Big emissions gains require big investments; get over it
I’m not particularly invested in white roofs — the subject of several stories yesterday, reporting research showing that painting roofs white in several major urban areas would have a surprisingly large effect on warming — but Keith Johnson’s response on Environmental Capital makes me grind my teeth:
The scale and cost of any program that would re-top all the roofs and paved surfaces in cities the size of Los Angeles, Mexico City, New Delhi, and Tokyo simultaneously makes Al Gore’s plan to power America with 100% renewable energy in ten years seem cheap and doable by comparison.

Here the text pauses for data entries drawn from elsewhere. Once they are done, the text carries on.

(** New; [None] is an error. *)
Definition New (source : nat -> Time) (payloads : nat -> option string) (names : list string)
    (general : any -> option (any -> bool)) : option Kernel :=
  if forallb safeName names && negb (length names =? 0)%nat then Some (mkKernel source payloads (list_to_set names) general) else None.

(** The copy of the aggregate, and the uses of the identifier source and of the clock. *)
Record Candidate : Type := mkCandidate { state_ : TenantState; drawn : nat; ticks : nat }.

Notation K := (M Candidate KernelError).

Definition state : K TenantState := fun c => (Ok (state_ c), c).
Definition update (f : TenantState -> TenantState) : K unit := fun c => (Ok tt, mkCandidate (f (state_ c)) (drawn c) (ticks c)).
Definition lift {A} (r : res KernelError A) : K A := fun c => (r, c).
Definition need {A} (e : KernelError) (o : option A) : K A := match o with Some a => mret a | None => fail e end.

Section kernel.
Context (kernel : Kernel).

Definition now : K Time := fun c => (Ok (toUTC (clock kernel (ticks c))), mkCandidate (state_ c) (drawn c) (S (ticks c))).

(** ids.Next() *)
Definition next_payload : K (option string) := fun c => (Ok (ids kernel (drawn c)), mkCandidate (state_ c) (S (drawn c)) (ticks c)).

Definition payload (prefix : string) : K string :=
  next ← next_payload;
  match next with
  | None => fail (internalFailure "allocate runtime identifier")
  | Some payload =>
    guard_or (internalFailure "allocate runtime identifier") (negb ((len payload ≠? 16) || ContainsAny payload "_- "));;
    mret (prefix +:+ payload)
  end.

Definition newID (prefix : string) : K string := value ← payload prefix; need BadIdentifier (parseID value prefix).
Definition newAgentID : K AgentID := newID agentPrefix.
Definition newRevisionID : K AgentRevisionID := newID agentRevisionPrefix.
Definition newSessionID : K SessionID := newID sessionPrefix.
Definition newInputID : K InputID := newID inputPrefix.
Definition newTurnID : K TurnID := newID turnPrefix.
Definition newEventID : K EventID := newID eventPrefix.
Definition newCursor : K Cursor := newID cursorPrefix.

Definition validateTools (tools : list ToolDefinition) : res KernelError unit :=
  (fix go (seen : gset string) (l : list ToolDefinition) : res KernelError unit :=
     match l with
     | [] => Ok tt
     | tool :: l =>
       if negb (safeName (tol_Name tool)) || (len (tol_Description tool) =? 0) || (4096 <? len (tol_Description tool)) || negb (ValidString (tol_Description tool))
       then Err (invalid "Tool definition is invalid or unbounded")
       else match CanonicalSchema (compile kernel) (tol_InputSchemaVersion tool) (tol_InputSchema tool) with
            | None => Err (invalid "Tool definition input schema is invalid or unsupported")
            | Some _ => if bool_decide (tol_Name tool ∈ seen) then Err (invalid "Tool definition name is duplicated")
                        else go ({[ tol_Name tool ]} ∪ seen) l
            end
     end) ∅ tools.
Lemma idempotently_spec {A} key command digest replay (mutation : K A) c (Q : A -> Candidate -> Prop) :
  (forall r, idempotency (state_ c) !! key = Some r -> idm_command r = command -> kspec (replay (state_ c) r) c Q) ->
  (idempotency (state_ c) !! key = None -> kspec mutation c Q) -> kspec (idempotently key command digest replay mutation) c Q.
Proof.
  intros Hr Hm. unfold idempotently. apply kspec_bind, kspec_state. destruct (idempotency (state_ c) !! key) as [r|].
  - apply kspec_bind, kspec_guard; [done|]. intros E. apply negb_true_iff, orb_false_iff in E as [E _].
    apply negb_false_iff, bool_decide_eq_true in E. by apply Hr.
  - apply kspec_bind, kspec_lift; [apply validateIdempotencyKey_no_panic|]. intros _ _. by apply Hm.
Qed.

(** A transition records itself at the end. *)
Lemma record_spec {A} key command digest agent revision sid input turn c0 (rest : K A) c (Q : A -> Candidate -> Prop) :
  idempotency (state_ c) = idempotency (state_ c0) -> idempotency (state_ c0) !! key = None ->
  tenant_ok (drawn c) (state_ c) -> (unique_ids -> command = "send_input" \/ command = "cancel_turn" -> turn_recorded (state_ c) sid turn) ->
  (forall c', kept c0 c' -> sessions (state_ c') = sessions (state_ c) -> kspec rest c' Q) ->
  kspec (record_mutation key command digest agent revision sid input turn;; rest) c Q.
Proof.
  intros E Hn Hok Hrec HQ. unfold record_mutation. apply kspec_bind, kspec_update, HQ; [|done]. split; cbn [state_ drawn].
  - apply tenant_put_idempotency; [|done]. intros Hu. exact (Hrec Hu).
  - cbn. rewrite E. by apply insert_subseteq.
Qed.

Lemma validateTools_no_panic tools : validateTools kernel tools <> Err Panic.
Proof.
  unfold validateTools. generalize (∅ : gset string). induction tools as [|t l IH]; intros seen; [done|].
  destruct (_ || _); [done|]. destruct (ToolSchema.CanonicalSchema _ _ _); [|done]. case_bool_decide; [done|]. apply IH.
Qed.

Lemma validateAgent_no_panic name profile instructions tools : validateAgent kernel name profile instructions tools <> Err Panic.
Proof. unfold validateAgent. repeat (case_match; [done|]). apply validateTools_no_panic. Qed.
(* ===== verification/KernelTheorems.v ===== *)
(** * The conversation kernel: theorems

    What holds of every repository that calls can lead to, whatever their outcome:
    its Sessions are in order, no call panics, a mutation happens once under its
    idempotency key, and a Session drains.  The operations are taken apart into their
    checks and their transition ([perform_keyed]); what a transition keeps is
    KernelFacts. *)

From stdpp Require Import gmap.
From Stdlib Require Import Ascii String.
From S2P Require Import Prelude GoString GoTime GoJson Sdk SdkTypes Keys ToolSchema Kernel KernelFacts.

Open Scope Z_scope.

Section repository.
Context (kernel : Kernel).

(** ** The repository *)

Definition repository_ok (w : MemoryRepository) : Prop :=
  forall scope st, states w !! scope = Some st -> tenant_ok kernel (drawn_ids w) st.

(** Records of mutations stay. *)
Definition records_le (w w' : MemoryRepository) : Prop :=
  forall scope, idempotency (tenant w scope) ⊆ idempotency (tenant w' scope).

#[local] Instance records_le_preorder : PreOrder records_le.
Proof. split; [by intros w scope|]. intros w1 w2 w3 H1 H2 scope. exact (transitivity (H1 scope) (H2 scope)). Qed.

Lemma empty_tenant_ok n : tenant_ok kernel n newTenantState.
Proof. by split_and!. Qed.

Lemma tenant_of_ok w scope : repository_ok w -> tenant_ok kernel (drawn_ids w) (tenant w scope).
Proof. intros H. unfold tenant. destruct (states w !! scope) eqn:Hs; [by eapply H|apply empty_tenant_ok]. Qed.

(** An operation keeps the invariant and the records, and does not panic. *)
Definition safe {A} (m : W A) (w : MemoryRepository) : Prop :=
  repository_ok w -> repository_ok (m w).2 /\ records_le w (m w).2 /\ (unique_ids kernel -> (m w).1 <> Err Panic).

Lemma safe_ret {A} (a : A) w : safe (mret a) w.
Proof. done. Qed.

Lemma safe_fail {A} e w : e <> Panic -> safe (fail e : W A) w.
Proof. intros He Hok. split_and!; [done..|]. intros _ [=]. done. Qed.

Lemma safe_bind {A B} (m : W A) (f : A -> W B) w : safe m w -> (forall a w', safe (f a) w') -> safe (m ≫= f) w.
Proof.
  intros Hm Hf Hok. destruct (Hm Hok) as (H1 & H2 & H3). unfold mbind, M_bind. destruct (m w) as [[a|e] w']; simpl in *.
  - destruct (Hf a w' H1) as (H4 & H5 & H6). split_and!; [done|by etrans|done].
  - split_and!; [done..|]. intros Hu [= ->]. by apply H3.
Qed.

Lemma safe_guard e b w : e <> Panic -> safe (guard_or e b) w.
Proof. intros He. destruct b; [apply safe_ret|by apply safe_fail]. Qed.

Lemma safe_bind_guard {A} e b (m : W A) w : e <> Panic -> (b = true -> safe m w) -> safe (guard_or e b;; m) w.
Proof. intros He Hm. destruct b; [by apply Hm|by apply safe_fail]. Qed.

Lemma safe_digested operation v w : safe (digested operation v) w.
Proof. unfold digested. destruct (canonicalDigest v); [apply safe_ret|by apply safe_fail]. Qed.

Lemma safe_scope ctx scope w : safe (validateScopeAndContext ctx scope) w.
Proof. apply safe_bind; [by apply safe_guard|]. intros _ w'. by apply safe_guard. Qed.

Lemma safe_transact {A} ctx scope (change : K A) w :
  (forall c, tenant_ok kernel (drawn c) (state_ c) -> kspec kernel change c (fun _ c' => kept kernel c c')) -> safe (Transact ctx scope change) w.
Proof.
  intros Hc Hok. unfold Transact. destruct (live_begin ctx); [|by split_and!]. cbn [negb].
  specialize (Hc (mkCandidate (tenant w scope) (drawn_ids w) (clock_ticks w)) (tenant_of_ok _ _ Hok)). unfold kspec in Hc.
  destruct (change _) as [[a|e] c'].
  - destruct Hc as (Hle & Hok' & Hid). simpl in Hle, Hid. destruct (live_commit ctx); split_and!; [| |done| |by intros scope'|done].
    + intros scope' st Hs. cbn in Hs. apply lookup_insert_Some in Hs as [[<- <-]|[_ Hs]]; [done|]. eapply tenant_ok_mono; [exact Hle|]. by eapply Hok.
    + intros scope'. unfold tenant at 2. cbn. destruct (decide (scope = scope')) as [<-|Hne].
      * by rewrite lookup_insert_eq.
      * by rewrite lookup_insert_ne.
    + intros scope' st Hs. eapply tenant_ok_mono; [exact Hle|]. by eapply Hok.
  - destruct Hc as (Hle & He). split_and!; [|by intros scope'|].
    + intros scope' st Hs. eapply tenant_ok_mono; [exact Hle|]. by eapply Hok.
    + intros Hu [= ->]. by apply He.
Qed.

Lemma perform_safe ctx scope call w : safe (perform kernel ctx scope call) w.
Proof.
  assert (Hd : forall A (m : W A), safe m w -> safe (discard m) w) by (intros A m H; apply safe_bind; [done|intros; apply safe_ret]).
  destruct call; apply Hd; (apply safe_bind; [apply safe_scope|intros _ w1]);
    repeat first [apply safe_bind_guard; [done|let H := fresh "Hg" in intros H] | apply safe_bind; [apply safe_digested|intros ? ?]].
  - apply safe_transact, createAgent_kept.
  - apply safe_transact, reviseAgent_kept.
  - apply safe_transact, createSession_kept.
  - apply safe_transact, createSessionFromRevision_kept.
  - apply safe_transact, sendInput_kept.
  - apply safe_bind; [|intros _ w2; apply safe_transact, completeTurn_kept].
    unfold validateFailure. destruct failure as [f|]; [|apply safe_ret]. destruct (_ || _); [by apply safe_fail|].
    destruct (forallb _ _); [apply safe_ret|by apply safe_fail].
  - apply safe_transact, cancelTurn_kept.
  - apply safe_transact, closeSession_kept.
  - apply safe_transact, cancelSession_kept.
  - apply safe_transact. intros c. apply compactEvents_kept. apply negb_true_iff, Z.ltb_ge in Hg. lia.
Qed.
Definition intsetRemove (st : intset) (value : Z) : option (intset * Z) :=
  let valenc := _intsetValueEncoding value in
  if valenc <=? encoding st then
    '(found, pos) ← intsetSearch st value;
    if (found : bool) then
      let len := ilength st in
      st ← (if pos <? u32 (len - 1) then intsetMoveTail st (u32 (pos + 1)) pos else Some st);
      let st := intsetResize st (u32 (len - 1)) in
      Some (set_length st (u32 (len - 1)), 1)
    else Some (st, 0)
  else Some (st, 0).
End Alloc.

Definition intsetFind (st : intset) (value : Z) : option bool :=
  let valenc := _intsetValueEncoding value in
  if valenc <=? encoding st then
    '(found, _) ← intsetSearch st value; Some found
  else Some false.

(** [r] is the value [rand()] returns; a modulus by zero is undefined. *)
Definition intsetRandom (st : intset) (r : Z) : option Z :=
  if ilength st =? 0 then None
  else _intsetGet st (s32 (u32 r mod ilength st)).

(** [Some None] is the return value 0: position out of range. *)
Definition intsetGet (st : intset) (pos : Z) : option (option Z) :=
  if pos <? ilength st then v ← _intsetGet st (s32 pos); Some (Some v)
  else Some None.

Definition intsetLen (st : intset) : Z := ilength st.

Definition intsetBlobLen (st : intset) : Z := u64 (8 + u32 (ilength st * encoding st)).

(** ** The representation invariant *)

Definition enc_ok (enc : Z) : Prop := enc = 2 \/ enc = 4 \/ enc = 8.

Definition in_enc (enc v : Z) : Prop := - 2 ^ (8 * enc - 1) <= v < 2 ^ (8 * enc - 1).

Definition int64 (v : Z) : Prop := LLONG_MIN <= v <= LLONG_MAX.

(** Sizes below which no 32-bit byte count wraps around. *)
Definition INTSET_MAX : Z := 2 ^ 29.

(** [st] stores the strictly increasing integers [vs], each in the width of
    the encoding, and nothing else. *)
Record rep (st : intset) (vs : list Z) : Prop := mk_rep {
  rep_enc : enc_ok (encoding st);
  rep_len : ilength st = zlen vs;
  rep_contents : contents st = pack (Z.to_nat (encoding st)) vs;
  rep_width : Forall (in_enc (encoding st)) vs;
  rep_sorted : increasing vs;
  rep_max : zlen vs < INTSET_MAX
}.

(** ** Width-generic forms of the accessors *)

Section Generic.
Context (enc : Z) (Henc : enc_ok enc).

Ltac by_width := destruct Henc as [-> | [-> | ->]]; reflexivity.

Lemma getEncoded_eq st pos : _intsetGetEncoded st pos enc =
  bs ← bread (contents st) (enc * pos) enc; Some (swrap (8 * enc) (le_val bs)).
Proof using Henc. by_width. Qed.

Lemma set_eq st pos v : encoding st = enc -> _intsetSet st pos v =
  c ← bwrite (contents st) (enc * pos) (le_bytes (Z.to_nat enc) v);
  Some (set_contents st c).
Proof using Henc. unfold _intsetSet. intros ->. by_width. Qed.

Lemma moveTail_eq st from to : encoding st = enc -> intsetMoveTail st from to =
  c ← bmove (contents st) (enc * to) (enc * from) (u32 (u32 (ilength st - from) * enc));
  Some (set_contents st c).
Proof using Henc. unfold intsetMoveTail. intros ->. by_width. Qed.

Lemma get_pack st vs t (i : nat) pos v :
  contents st = pack (Z.to_nat enc) vs ++ t -> vs !! i = Some v ->
  in_enc enc v -> pos = Z.of_nat i ->
  _intsetGetEncoded st pos enc = Some v.
Proof using Henc.
  intros Hc Hi Hv ->. assert (0 < enc) by (destruct Henc; lia).
  rewrite getEncoded_eq, Hc, (bread_pack _ _ _ i v) by (done || lia).
  simpl. f_equal.
  replace (8 * enc) with (8 * Z.of_nat (Z.to_nat enc)) by lia.
  apply le_signed; [lia |]. rewrite Z2Nat.id by lia. done.
Qed.
End Generic.

Lemma enc_bounds enc : enc_ok enc -> 2 <= enc <= 8.
Proof. intros [-> | [-> | ->]]; lia. Qed.

Lemma get_rep st vs i v : rep st vs -> vs !! i = Some v ->
  _intsetGet st (Z.of_nat i) = Some v.
Proof.
  intros [] Hi. unfold _intsetGet. apply (get_pack _ rep_enc0 _ vs [] i); auto.
  - by rewrite app_nil_r.
  - rewrite Forall_lookup in rep_width0. eauto.
Qed.

(** ** Search *)

(** Everything before [i] is below [v], everything from [j] on is above. *)
Definition bracket (v : Z) (vs : list Z) (i j : Z) : Prop :=
  (forall (k : nat) x, vs !! k = Some x -> Z.of_nat k < i -> x < v) /\
  (forall (k : nat) x, vs !! k = Some x -> j <= Z.of_nat k -> v < x).

Lemma bracket_rank v vs (n : nat) : bracket v vs (Z.of_nat n) (Z.of_nat n) ->
  (n <= length vs)%nat -> (v ∉ vs) /\ rank v vs = n.
Proof.
  intros [Hlo Hhi] Hn. split.
  - intros [k Hk]%list_elem_of_lookup.
    destruct (Z.lt_ge_cases (Z.of_nat k) (Z.of_nat n)) as [H | H].
    + specialize (Hlo k v Hk H). lia.
    + specialize (Hhi k v Hk H). lia.
  - rewrite <- (take_drop n vs), rank_split; [len | |].
    + apply Forall_lookup. intros k x [Hk ?]%lookup_take_Some. apply (Hlo k); [done | lia].
    + apply Forall_lookup. intros k x Hk. rewrite lookup_drop in Hk.
      apply Z.lt_le_incl, (Hhi (n + k)%nat); [done | lia].
Qed.

Lemma lookup_rank v vs (n : nat) : increasing vs -> vs !! n = Some v -> rank v vs = n.
Proof.
  intros Hs Hn. pose proof (lookup_lt_Some _ _ _ Hn).
  rewrite <- (take_drop n vs), rank_split; [len | |].
  - apply Forall_lookup. intros k x [Hk ?]%lookup_take_Some.
    eapply increasing_lookup; eauto.
  - apply Forall_lookup. intros k x Hk. rewrite lookup_drop in Hk.
    destruct k; [rewrite Nat.add_0_r in Hk; simplify_eq; lia |].
    apply Z.lt_le_incl. eapply increasing_lookup; eauto. lia.
Qed.

(** The midpoint computed in 32-bit arithmetic. *)
Lemma mid_bounds min max : 0 <= min <= max -> max < INTSET_MAX ->
  min <= Z.shiftr (u32 (u32 min + u32 max)) 1 <= max.
Proof.
  unfold INTSET_MAX. intros ? ?. rewrite !(uwrap_small 32) by (rewrite ?(uwrap_small 32); lia).
  rewrite Z.shiftr_div_pow2 by lia. change (2 ^ 1) with 2.
  split; [apply Z.div_le_lower_bound | apply Z.div_le_upper_bound]; lia.
Qed.

Lemma search_loop_spec st vs v : rep st vs -> forall fuel min max mid cur,
  0 <= min <= max + 1 -> max < zlen vs -> bracket v vs min (max + 1) ->
  (max < min -> cur <> v) -> (Z.to_nat (max + 1 - min) < fuel)%nat ->
  exists min' mid' cur', search_loop fuel st v min max mid cur = Some (min', mid', cur') /\
    ((cur' = v /\ 0 <= mid' /\ vs !! Z.to_nat mid' = Some v) \/
     (cur' <> v /\ 0 <= min' <= zlen vs /\ bracket v vs min' min')).
Proof.
  intros Hrep. induction fuel as [|fuel IH]; intros min max mid cur Hmin Hmax Hb Hcur Hf; [lia |].
  cbn [search_loop]. rewrite Z.geb_leb. destruct (Z.leb_spec min max) as [Hle | Hgt].
  - pose proof (rep_max _ _ Hrep). pose proof (mid_bounds min max ltac:(lia) ltac:(lia)) as Hm.
    set (m := Z.shiftr _ 1) in *. clearbody m.
    destruct (lookup_lt_is_Some_2 vs (Z.to_nat m)) as [c Hc]; [lia |].
    assert (_intsetGet st m = Some c) as ->.
    { rewrite <- (Z2Nat.id m) by lia. by apply (get_rep _ vs). }
    cbn [mbind option_bind]. rewrite Z.gtb_ltb. destruct Hb as [Hlo Hhi].
    destruct (Z.ltb_spec c v); [| destruct (Z.ltb_spec v c)].
    + apply IH; try lia. split; [|done]. intros k x Hk ?.
      destruct (decide (k = Z.to_nat m)) as [-> | ?]; [by simplify_eq |].
      transitivity c; [|done]. apply (increasing_lookup vs k (Z.to_nat m)); auto; [apply Hrep | lia].
    + apply IH; try lia. split; [done |]. intros k x Hk ?.
      destruct (decide (k = Z.to_nat m)) as [-> | ?]; [by simplify_eq |].
      transitivity c; [done |]. apply (increasing_lookup vs (Z.to_nat m) k); auto; [apply Hrep | lia].
    + do 3 eexists. split; [done |]. left. replace v with c by lia. auto with lia.
  - do 3 eexists. split; [done |]. right. split; [auto |]. split; [lia |].
    replace (max + 1) with min in Hb by lia. done.
Qed.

This is what I call the Cost Tic. Do something big on climate or energy? But it costs a lot!
Our intuitive sense of cost is that it’s basically optional. Is that bag of Doritos worth the cost? No? Well then I won’t buy it.
The general public thinks lowering emissions is like a bag of Doritos. Do we want it? Well, golly, it’s is noble and everything, but it’s kind of expensive, and we’d rather keep the money in our pockets if that’s all right with you.
But that’s a distorted picture of the decisions before us. We’re spending money all the time — on transportation, goods, infrastructure — all the stuff we’re talking about changing based on climate concerns. As Brad Plumer points out, we’re constantly renovating and building new buildings. Renovating and constructing all the buildings we’ll need between now and 2035 is wildly expensive, if all you do is look at the dollar figure we’ll spend. Which is just to say that it’s a number with lots of digits. But of course it couldn’t be any other way. We need buildings, and we’ll get value back — in comfort, in health, in economic opportunity. It’s an investment which pays rich returns.
So too with white roofs. Yes, the money we’d spend would look big if considered as a lump sum. But every one of those buildings will save energy on cooling — depending on climate and location, up to 30 percent — and we will cumulatively save on the avoided destruction of unrestricted climate change. Those savings will accrue year after year, eventually exceeding the initial investment and becoming, over time, pure profit.
That’s the nature of investments in efficiency. If you look at one end, it looks like big cost. If you take a longer view, it looks like a no-brainer. We’ve got to train ourselves to start thinking longer term again.
That’s true for white roofs, for smarter electrical grids, for renewable tax credits, for public transit, for R&D — and yes, for Al Gore’s plan. Take the five or 10-year view it and it looks expensive. Take the 10 or 20-year view and it looks like a bargain. The value we’ll get in return — directly, in lower energy costs, but also in avoided warming, national security benefits, public health benefits — will exceed the "cost" by orders of magnitude, given a payback period longer than the next business quarter.
There’s nothing Very Serious about focusing reflexively on costs. It’s just short-sighted. You gotta spend money to make money. You have to invest in your country if you want it to grow and flourish.